### [Provided records]

(* ===== verification/DnssecFacts.v ===== *)
(** * Theorems about signing replies

    Every record set of a reply is signed with every key that is to sign it
    unless the library fails to, and the signatures sent are valid for two days
    at least, also those from the cache, which were made for a set with the
    same hash and for one of the plugin's zones; a denial names the question
    and does not list its type. *)

From Stdlib Require Import Ascii ZArith Lia.
From stdpp Require Import base numbers gmap strings list.
From S2P Require Import Prelude DnsTypes DnsLib Ip FileZone Serve ShardCache Typify Xfer Server Filters Dnssec.

Local Open Scope Z_scope.

(** ** Record sets *)

(** The records of one name and type, of those that are signed. *)
Definition rrset_of (rrs : list RR) (n : string) (ty : Z) : list RR :=
  filter (fun r => rr_name r = n /\ rr_type r = ty /\ rr_type r <> TypeRRSIG /\ rr_type r <> TypeOPT) rrs.

Lemma rrSets_from m rrs n ty :
  foldl set_group m rrs !! (n, ty) =
  match default [] (m !! (n, ty)) ++ rrset_of rrs n ty with
  | [] => m !! (n, ty)
  | l => Some l
  end.
Proof.
  revert m. induction rrs as [|r rrs IH]; intros m.
  { unfold rrset_of. simpl. rewrite app_nil_r. by destruct (m !! (n, ty)) as [[|]|]. }
  cbn [foldl]. rewrite IH. unfold set_group, rrset_of. rewrite filter_cons.
  destruct (decide (rr_type r = TypeRRSIG \/ rr_type r = TypeOPT)) as [Ht|Ht].
  { rewrite (decide_False (P := rr_name r = n /\ _)) by naive_solver. done. }
  rewrite lookup_insert. destruct (decide ((rr_name r, rr_type r) = (n, ty))) as [E|E].
  - rewrite decide_True by naive_solver. injection E as -> ->. cbn [default from_option id]. rewrite <-app_assoc. cbn [app].
    by destruct (default [] (m !! (n, ty))).
  - by rewrite (decide_False (P := rr_name r = n /\ _)) by naive_solver.
Qed.

Lemma rrSets_lookup rrs n ty g : rrSets rrs !! (n, ty) = Some g <-> g = rrset_of rrs n ty /\ g <> [].
Proof.
  unfold rrSets. rewrite rrSets_from, lookup_empty. cbn [default from_option id app]. destruct (rrset_of rrs n ty); naive_solver.
Qed.

(** ** Signatures *)

Section facts.
Context {L : DnsLib} {N : DnsNames} {MO : MapOrder}.
Variable RRString : RR -> string.
Variable SignWith : DNSKEY -> sig_fields -> list RR -> option RR.
(** X5.  The intent step recognises an analysis type in any mix of upper
    and lower case and with blanks around it. *)
Theorem analyze_request_node_normalises (state : AgentState) (tr : Trace)
    (t v a b : string) :
  In t AnalysisType.all_types -> Py.lower v = t ->
  all_space a = true -> all_space b = true ->
  llm env tr [HumanMessage (intent_prompt env state)] = Ok (a ++ v ++ b) ->
  analysis_type
    (apply_update state (fst (analyze_request_node env state tr)))
  = Some t.
Proof.
  intros Ht Hv Ha Hb Hllm.
  assert (Hn : no_space v = true).
  { rewrite <- no_space_lower, Hv.
    repeat (destruct Ht as [<- | Ht]; [reflexivity|]). now elim Ht. }
  unfold analyze_request_node, bind, ret, llm_invoke, call.
  fold (intent_prompt env state). rewrite Hllm. cbn [fst].
  rewrite (strip_pad _ _ _ Ha Hb), (strip_no_space _ Hn), Hv.
  rewrite (proj2 (mem_iff _ _) Ht). reflexivity.
Qed.

(** The generation step, taken apart: without a schema and without a
    client it returns at once; otherwise it calls the backend once, after
    the catalogue when no schema was cached. *)
Lemma generate_sql_node_cases (state : AgentState) (tr : Trace) :
  (truthy_schema (schema_context state) = false
   /\ _bq_client env = None
   /\ exists e, generate_sql_node env state tr
                = (with_sql_query None
                     (with_error (Some ("Schema retrieval error: " ++ e))
                        no_update), tr))
  \/ (exists sc tr0,
        sc <> []
        /\ ((schema_context state = Some sc /\ tr0 = tr)
            \/ (truthy_schema (schema_context state) = false
                /\ tr0 = (tr ++ map GetTableSchema main_tables)%list))
        /\ generate_sql_node env state tr
           = (match llm env tr0
                      [HumanMessage (generation_prompt env state sc)] with
              | Ok content =>
                  match validate_sql_query (strip_code_fence content) with
                  | (false, validation_error) =>
                      with_sql_query (Some (strip_code_fence content))
                        (with_error
                           (Some ("Invalid SQL: " ++ str_of validation_error))
                           no_update)
                  | (true, _) =>
                      with_error None
                        (with_schema_context (Some sc)
                           (with_sql_query (Some (strip_code_fence content))
                              no_update))
                  end
              | Raise e =>
                  with_sql_query None
                    (with_error (Some ("SQL generation error: " ++ e))
                       no_update)
              end,
              (tr0 ++ [LlmInvoke
                         [HumanMessage (generation_prompt env state sc)]])%list)).
Proof.
  assert (P : forall sc,
             (if truthy (if truthy (error state) then sql_query state
                         else None)
                 && truthy (if truthy (if truthy (error state)
                                       then sql_query state else None)
                            then error state else None)
              then ERROR_RECOVERY_PROMPT env
                     (str_of (if truthy (if truthy (error state)
                                         then sql_query state else None)
                              then error state else None))
                     (str_of (if truthy (error state) then sql_query state
                              else None))
                     (user_query state)
              else SQL_GENERATION_PROMPT env (get_schema_context_string sc)
                     (user_query state) (str_of (analysis_type state)))
             = generation_prompt env state sc).
  { intros sc. unfold generation_prompt, recovery_mode.
    destruct (error state) as [[|c e]|]; destruct (sql_query state)
      as [[|d q]|]; reflexivity. }
  assert (Fetch : truthy_schema (schema_context state) = false ->
                  generate_sql_node env state tr
                  = bind (get_all_table_schemas env)
                      (fun fetched =>
                         match fetched with
                         | Raise e =>
                             ret (with_sql_query None
                                    (with_error
                                       (Some ("Schema retrieval error: " ++ e))
                                       no_update))
                         | Ok sc =>
                             bind (llm_invoke env
                                     [HumanMessage
                                        (generation_prompt env state sc)])
                               (fun r =>
                                  ret match r with
                                      | Ok content =>
                                          match validate_sql_query
                                                  (strip_code_fence content)
                                          with
                                          | (false, validation_error) =>
                                              with_sql_query
                                                (Some (strip_code_fence content))
                                                (with_error
                                                   (Some ("Invalid SQL: "
                                                          ++ str_of
                                                               validation_error))
                                                   no_update)
                                          | (true, _) =>
                                              with_error None
                                                (with_schema_context (Some sc)
                                                   (with_sql_query
                                                      (Some (strip_code_fence
                                                               content))
                                                      no_update))
                                          end
                                      | Raise e =>
                                          with_sql_query None
                                            (with_error
                                               (Some ("SQL generation error: "
                                                      ++ e)) no_update)
                                      end)
                         end) tr).
  { intros Hc. unfold generate_sql_node.
    destruct (schema_context state) as [[|x sc]|]; try discriminate;
      unfold bind; destruct (get_all_table_schemas env tr) as [[sc'|e] tr0];
      try reflexivity; now rewrite P. }
  destruct (truthy_schema (schema_context state)) eqn:C.
  - right. destruct (schema_context state) as [[|x sc]|] eqn:S;
      try discriminate.
    exists (x :: sc), tr. conjs; [discriminate | now left |].
    unfold generate_sql_node. rewrite S.
    unfold bind, ret, llm_invoke, call. rewrite P.
    now destruct (llm env tr _).
  - rewrite (Fetch eq_refl).
    destruct (get_all_table_schemas_cases env tr) as [Hsome Hnone].
    destruct (_bq_client env) as [client|] eqn:B.
    + right. destruct (Hsome client eq_refl) as (sc & E & Hk & Hne & _).
      exists sc, (tr ++ map GetTableSchema main_tables)%list.
      conjs; [destruct sc; [discriminate | discriminate] | now right |].
      unfold bind. rewrite E. unfold ret, llm_invoke, call.
      now destruct (llm env _ _).
    + left. destruct (Hnone eq_refl) as [e E].
      conjs; [reflexivity | reflexivity |]. exists e.
      unfold bind. now rewrite E.
Qed.

Lemma validate_true_none (s : string) :
  fst (validate_sql_query s) = true -> validate_sql_query s = (true, None).
Proof.
  intros H. destruct (validate_sql_query s) as [ok [r|]] eqn:E;
    cbn [fst] in H; subst ok; [|reflexivity].
  assert (F : fst (validate_sql_query s) = false)
    by (apply validate_flag_reason; exists r; now rewrite E).
  rewrite E in F. discriminate.
Qed.

(** X6.  When the generation step returns with [error] cleared, the query
    it stores is trimmed, begins with select in some case and passed the
    validator, and the schema it stores is not empty. *)
Theorem generate_sql_node_success (state : AgentState) (tr tr' : Trace)
    (u : Update) :
  generate_sql_node env state tr = (u, tr') ->
  u_error u = Some None ->
  exists q sc,
    u = with_error None
          (with_schema_context (Some sc) (with_sql_query (Some q) no_update))
    /\ validate_sql_query q = (true, None)
    /\ Py.strip q = q
    /\ begins_with (Py.lower q) "select"
    /\ truthy_schema (Some sc) = true.
Proof.
  intros G Hu.
  destruct (generate_sql_node_cases state tr)
    as [(_ & _ & e & E) | (sc & tr0 & Hsc & _ & E)];
    rewrite E in G; injection G as <- _; [discriminate|].
  destruct (llm env tr0 _) as [content|e]; [|discriminate].
  destruct (validate_sql_query (strip_code_fence content)) as [[|] r] eqn:V;
    [|discriminate].
  assert (V' : validate_sql_query (strip_code_fence content) = (true, None))
    by (apply validate_true_none; now rewrite V).
  exists (strip_code_fence content), sc. conjs.
  - reflexivity.
  - exact V'.
  - apply strip_code_fence_trimmed_eq.
  - apply validate_accepts in V'. destruct V' as (_ & B & _).
    now rewrite <- lower_strip, strip_code_fence_trimmed_eq in B.
  - destruct sc; [now elim Hsc | reflexivity].
Qed.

### [Brief]
From the line containing "destruct (llm env tr0" down to the last line of the listing above, give every line again exactly, and add nothing.

### [Finished task]
  destruct (llm env tr0 _) as [content|e]; [|discriminate].
  destruct (validate_sql_query (strip_code_fence content)) as [[|] r] eqn:V;
    [|discriminate].
  assert (V' : validate_sql_query (strip_code_fence content) = (true, None))
    by (apply validate_true_none; now rewrite V).
  exists (strip_code_fence content), sc. conjs.
  - reflexivity.
  - exact V'.
  - apply strip_code_fence_trimmed_eq.
  - apply validate_accepts in V'. destruct V' as (_ & B & _).
    now rewrite <- lower_strip, strip_code_fence_trimmed_eq in B.
  - destruct sc; [now elim Hsc | reflexivity].
Qed.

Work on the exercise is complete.